Instructions for the task -> Go through the lines below. Copy those with "percentage".

+++

(** * Attendance, roster and grade derivations of the academic portal

    A shallow embedding of the data-shaping code of the portal
    (src/lib/attendanceUtils.ts, src/lib/rosterUtils.ts, src/lib/store.ts,
    src/lib/api.ts and the loaders of the teacher and admin pages),
    followed by the properties proved about it.

    Conventions of the embedding.
    - A JavaScript string is a [string]: a sequence of 8-bit code units,
      read as the code units U+0000..U+00FF.  Whitespace and case mapping
      are those of ECMAScript on that range.
    - A JavaScript number is a rational [Q]; the result of a division is a
      [Js.JsNumber], which adds the two infinities and NaN.  Sums,
      products and quotients of [Q] are exact.  Two derivations round a
      quotient to an integer, the attendance rate and the cumulative
      percentage of the grade table, and there the rounding error of
      binary64 arithmetic can decide the result.  They are given a second
      time over binary64 numbers ([Binary64], [Machine]), operation by
      operation as the code performs them, and the statements that fix
      the value of a rate or of a cumulative percentage in general are
      made about that rendition.  The exact rendition serves the
      statements about counts, bounds and the cases in which the quotient
      is exact; the statements about payments are made for amounts in
      whole units, on which the arithmetic of binary64 is exact.
    - An object used as a dictionary, and a [Map], is the association list
      of its own entries in insertion order ([Js.Dict]); a [Set] is a
      duplicate-free list in insertion order.  [STATUS_MAP] and the
      object that groups attendance by course name are read with
      arbitrary text, and their reads go through [Js.read], which accounts
      for the members that an object literal inherits.  The other objects
      are keyed by record ids, which are taken to differ from the member
      names of [Object.prototype]; they are read with [Js.get], and the
      statements about them are about lookups and membership, not about
      the order in which JavaScript enumerates the keys of an object.
    - A computation that may throw returns a [Js.Completion].
    - The record store is a pair of tables ([Api.Tables]) for the batched
      reads, and the rows already fetched are arguments of the loaders. *)

From Stdlib Require Import ZArith QArith Qround Qminmax Lia Lqa.
From Stdlib Require Import SpecFloat.
From Stdlib Require Import Ascii String.
From stdpp Require Import base decidable option list strings.

Set Warnings "-clear-no-such-hyp".

Local Open Scope string_scope.
Local Open Scope list_scope.

(** ** JavaScript primitives used by the code *)

Module Js.

(** *** Numbers *)

Inductive JsNumber : Type :=
  | Finite (q : Q)
  | Infinity
  | NegInfinity
  | NaN.

Definition Qzero (q : Q) : bool := Qeq_bool q 0.
Definition Qpos (q : Q) : bool := Qle_bool 0 q && negb (Qzero q).

(** [a / b] on finite operands. *)
Definition div (a b : Q) : JsNumber :=
  if Qzero b then
    if Qzero a then NaN else if Qpos a then Infinity else NegInfinity
  else Finite (a / b).

(** [x * k] for a finite [k]. *)
Definition mulq (x : JsNumber) (k : Q) : JsNumber :=
  match x with
  | Finite q => Finite (q * k)
  | Infinity =>
      if Qzero k then NaN else if Qpos k then Infinity else NegInfinity
  | NegInfinity =>
      if Qzero k then NaN else if Qpos k then NegInfinity else Infinity
  | NaN => NaN
  end.

Definition add (x y : JsNumber) : JsNumber :=
  match x, y with
  | NaN, _ | _, NaN => NaN
  | Finite a, Finite b => Finite (a + b)
  | Infinity, NegInfinity | NegInfinity, Infinity => NaN
  | Infinity, _ | _, Infinity => Infinity
  | NegInfinity, _ | _, NegInfinity => NegInfinity
  end.

(** [x / k] for a finite divisor [k]. *)
Definition divq (x : JsNumber) (k : Q) : JsNumber :=
  match x with
  | Finite q => div q k
  | Infinity => if Qle_bool 0 k then Infinity else NegInfinity
  | NegInfinity => if Qle_bool 0 k then NegInfinity else Infinity
  | NaN => NaN
  end.

(** [Math.round]: the integer nearest to [x], ties towards +Infinity. *)
Definition Math_round (x : Q) : Z := Qfloor (x + (1 # 2)).

Definition round (x : JsNumber) : JsNumber :=
  match x with
  | Finite q => Finite (inject_Z (Math_round q))
  | other => other
  end.

Definition isFinite (x : JsNumber) : bool :=
  match x with Finite _ => true | _ => false end.

(** *** Strings *)

Definition code (c : ascii) : N := N_of_ascii c.

(** WhiteSpace and LineTerminator code units below U+0100:
    TAB, LF, VT, FF, CR, SP and NBSP. *)
Definition isWhitespace (c : ascii) : bool :=
  let n := code c in
  ((9 <=? n) && (n <=? 13) || (n =? 32) || (n =? 160))%N.

Definition isLineTerminator (c : ascii) : bool :=
  let n := code c in ((n =? 10) || (n =? 13))%N.

Fixpoint trimStart (s : string) : string :=
  match s with
  | String c s' => if isWhitespace c then trimStart s' else s
  | EmptyString => EmptyString
  end.

Fixpoint trimEnd (s : string) : string :=
  match s with
  | String c s' =>
      match trimEnd s' with
      | EmptyString => if isWhitespace c then EmptyString else String c EmptyString
      | t => String c t
      end
  | EmptyString => EmptyString
  end.

Definition trim (s : string) : string := trimEnd (trimStart s).

Definition isUpperAZ (c : ascii) : bool :=
  let n := code c in ((65 <=? n) && (n <=? 90))%N.
Definition isLowerAZ (c : ascii) : bool :=
  let n := code c in ((97 <=? n) && (n <=? 122))%N.
Definition isLetterAZ (c : ascii) : bool := isUpperAZ c || isLowerAZ c.

(** Lower case of one code unit: A-Z, and the Latin-1 capitals
    U+00C0..U+00DE without the multiplication sign U+00D7. *)
Definition lowerChar (c : ascii) : ascii :=
  let n := code c in
  if isUpperAZ c then ascii_of_N (n + 32)
  else if ((192 <=? n) && (n <=? 222) && negb (n =? 215))%N
       then ascii_of_N (n + 32)
  else c.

+++

Response area ->
      percentage of the grade table, and there the rounding error of
      the value of a rate or of a cumulative percentage in general are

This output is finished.